Why did 0399.HK stock fall 40.5% today?

The crash reflects severe financial distress: negative book value, HK$-1.08 billion working capital deficit, and 0.021 current ratio. Heavy selling pressure and technical oversold conditions accelerated the decline during pre-market trading.

What is Meyka AI’s rating for 0399.HK stock?

Meyka AI rates 0399.HK as grade B with HOLD recommendation, considering S&P 500 benchmarks, sector performance, financial growth, and analyst consensus. These grades are not guaranteed investment advice.

Is 0399.HK stock a buy at current prices?

Valuations appear distressed, but fundamental problems persist: liquidity crisis, negative earnings, and operational inefficiency. Investors should conduct thorough due diligence before entry. This is not investment advice.

What is the forecast for 0399.HK stock price?

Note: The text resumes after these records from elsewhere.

Fixpoint drop_slashes (rl : list ascii) : list ascii :=
  match rl with [] => [] | c :: t => if Ascii.eqb c "/" then drop_slashes t else rl end.

Definition py_dirname (p : string) : string :=
  let rhead := upto_slash (rev (list_ascii_of_string p)) in
  if forallb (fun c => Ascii.eqb c "/") rhead then string_of_list_ascii (rev rhead)
  else string_of_list_ascii (rev (drop_slashes rhead)).

(** [os.makedirs(name, exist_ok=True)] succeeds, directories aside: an empty
    name raises [FileNotFoundError], a name taken by a file
    [FileExistsError]. *)
Definition makedirs_ok (files : fs) (name : string) : bool :=
  negb (String.eqb name "") && negb (present files name).

Inductive outcome := Returned | Raised | SysExit (code : Z).

Section Run.

(** Lines 38-59 of [process_dem_to_heightmap]: band 1 normalized, zoomed
    and cast to 16 bits; [None] when this raises. *)
Variable heightmap_of : grid -> Z -> option (list (list Z)).

(** [process_dem_to_heightmap(dem_path, output_path, resolution)], lines
    27-73; [rs p] is what [gdal.Open(p)] reads ([None]: it returns [None]). *)
Definition process_dem_to_heightmap (files : fs) (rs : string -> option grid)
    (dem_path output_path : string) (resolution : Z) : outcome * list ev :=
  match rs dem_path with
  | None => (SysExit 1, [Open dem_path])
  | Some elevation_data =>
      match heightmap_of elevation_data resolution with
      | None => (Raised, [Open dem_path])
      | Some _ =>
          let d := py_dirname output_path in
          if makedirs_ok files d then (Returned, [Open dem_path; MkDirs d; SaveImage output_path])
          else (Raised, [Open dem_path; MkDirs d])
      end
  end.
(** The mount [mountA] and its root, written [/mountA] and [/mountA/]. *)
Lemma removeBackendNamePrefix_degenerate_witness :
  removeBackendNamePrefix "/mountA" = "/" ∧
  removeBackendNamePrefix "/mountA/" = "/" ∧
  removeBackendNamePrefix "/" = "/" ∧
  ∀ path, path = "/mountA" ∨ path = "/mountA/" →
    ∃ name' backend',
      backendByName mountAService !! name' = Some backend' ∧
      getBackend mountAService [("mountA", healthyBackend)] path
        = (Resolved backend' "/" name', []).
Proof.
  apply (removeBackendNamePrefix_degenerate mountAService
           [("mountA", healthyBackend)] "mountA" healthyBackend).
  - reflexivity.
  - solve_rangeOrder.
  - reflexivity.
Defined.

(** ** The fallback to the dummy backend *)

(** C3.  When no registered mount name matches the path and the path
    itself passes [validatePath], resolution returns no error: it returns
    the dummy backend, the path unchanged as the local path and the empty
    mount name, and its only effect is the warning in the log. *)
Theorem getBackend_no_mount b order path :
  rangeOrder (backendByName b) order →
  map_Forall (λ name _, matchesBackend path name = false) (backendByName b) →
  validatePath path = None →
  getBackend b order path
    = (Resolved (dummyBackend b) path "", [LogWarn "Backend not found" path]).
Proof.
  intros Hr Hnone Hvalid.
  rewrite getBackend_unmatched.
  - by rewrite Hvalid.
  - apply getBackendLoop_None.
    exact (rangeOrder_Forall _ _ (λ name, matchesBackend path name = false) Hr Hnone).
Qed.
(** * BusTub storage core: LRU-K replacer, buffer pool manager, B+ tree, trie

    A shallow embedding of the storage primitives of the repository and the
    properties checked against them.  Each definition names the source
    function it follows. *)

From Stdlib Require Import ZArith Lia Ascii String.
From Stdlib.Strings Require Import Byte.
From stdpp Require Import gmap strings list fin_maps sorting.

#[local] Set Warnings "-register-all".

(** ** Machine integers *)

(** [static_cast<size_t>(x)] and arithmetic on [size_t]. *)
Definition to_size_t (x : Z) : Z := (x mod 2 ^ 64)%Z.

(** Conversion to a 32-bit signed integer ([page_id_t], [frame_id_t]). *)
Definition to_int32 (x : Z) : Z := ((x + 2 ^ 31) mod 2 ^ 32 - 2 ^ 31)%Z.

(** ** State and exceptions

    A C++ member function that may throw is a function from the object's
    state to a result and the state at the point of return or throw: what
    was mutated before a throw stays mutated. *)

Inductive result (E A : Type) : Type :=
  | Return (a : A)
  | Raise (e : E).
Arguments Return {E A} a.
Arguments Raise {E A} e.

Definition M (S E A : Type) : Type := S → result E A * S.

Meyka AI projects 0399.HK could reach HK$0.215 within one year, implying 212% upside. Forecasts are model-based projections and not guaranteed future performance.

Disclaimer:

Stock markets involve risks. This content is for informational purposes only. Past performance does not guarantee future results. Meyka AI PTY LTD provides market analysis and data insights, not financial advice. Always conduct your own research and consider consulting a licensed financial advisor.